Reproduce all the data, character for character.

--------

(* ===== verification/_CoqProject ===== *)
-Q . S2P
Prelude.v
Text.v
Json.v
Quota.v
Auth.v
Templates.v
Workspaces.v
Errors.v
ShrinkOperation.v
RuntimeEvents.v
Quantity.v
Net.v
Database.v
WorkspaceStore.v
JobStore.v
Events.v
JobQueue.v
WorkspaceActions.v
ShrinkStore.v
Reconcile.v
ShrinkHandler.v
JobWorker.v
WorkspaceHandler.v
Injections.v
Materialization.v
Dictionary.v
Catalog.v
Idempotency.v
Crypto.v
InjectionStore.v
Search.v
Creation.v
Usage.v
WorkspaceUpdates.v
Identity.v
ApiKeys.v
Listing.v
Tickets.v
Incidents.v
Names.v
Config.v
Webhooks.v
ControlPlane.v
SshStore.v
Api.v
SshApi.v
WorkspaceResponse.v
WorkspaceApi.v
EventStream.v
AuditStore.v
WorkloadApply.v
KubeApi.v
Gateway.v
ShrinkCluster.v
ShrinkSafety.v
ClusterLifecycle.v
ClusterReconcile.v
Observations.v
ClusterApply.v
ClusterRoutes.v
Manifests.v
NetworkPolicies.v
Pods.v
Builder.v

--------

* Your solution *
(* ===== verification/_CoqProject ===== *)
-Q . S2P
Prelude.v
Text.v
Json.v
Quota.v
Auth.v
Templates.v
Workspaces.v
Errors.v
ShrinkOperation.v
RuntimeEvents.v
Quantity.v
Net.v
Database.v
WorkspaceStore.v
JobStore.v
Events.v
JobQueue.v
WorkspaceActions.v
ShrinkStore.v
Reconcile.v
ShrinkHandler.v
JobWorker.v
WorkspaceHandler.v
Injections.v
Materialization.v
Dictionary.v
Catalog.v
Idempotency.v
Crypto.v
InjectionStore.v
Search.v
Creation.v
Usage.v
WorkspaceUpdates.v
Identity.v
ApiKeys.v
Listing.v
Tickets.v
Incidents.v
Names.v
Config.v
Webhooks.v
ControlPlane.v
SshStore.v
Api.v
SshApi.v
WorkspaceResponse.v
WorkspaceApi.v
EventStream.v
AuditStore.v
WorkloadApply.v
KubeApi.v
Gateway.v
ShrinkCluster.v
ShrinkSafety.v
ClusterLifecycle.v
ClusterReconcile.v
Observations.v
ClusterApply.v
ClusterRoutes.v
Manifests.v
NetworkPolicies.v
Pods.v
Builder.v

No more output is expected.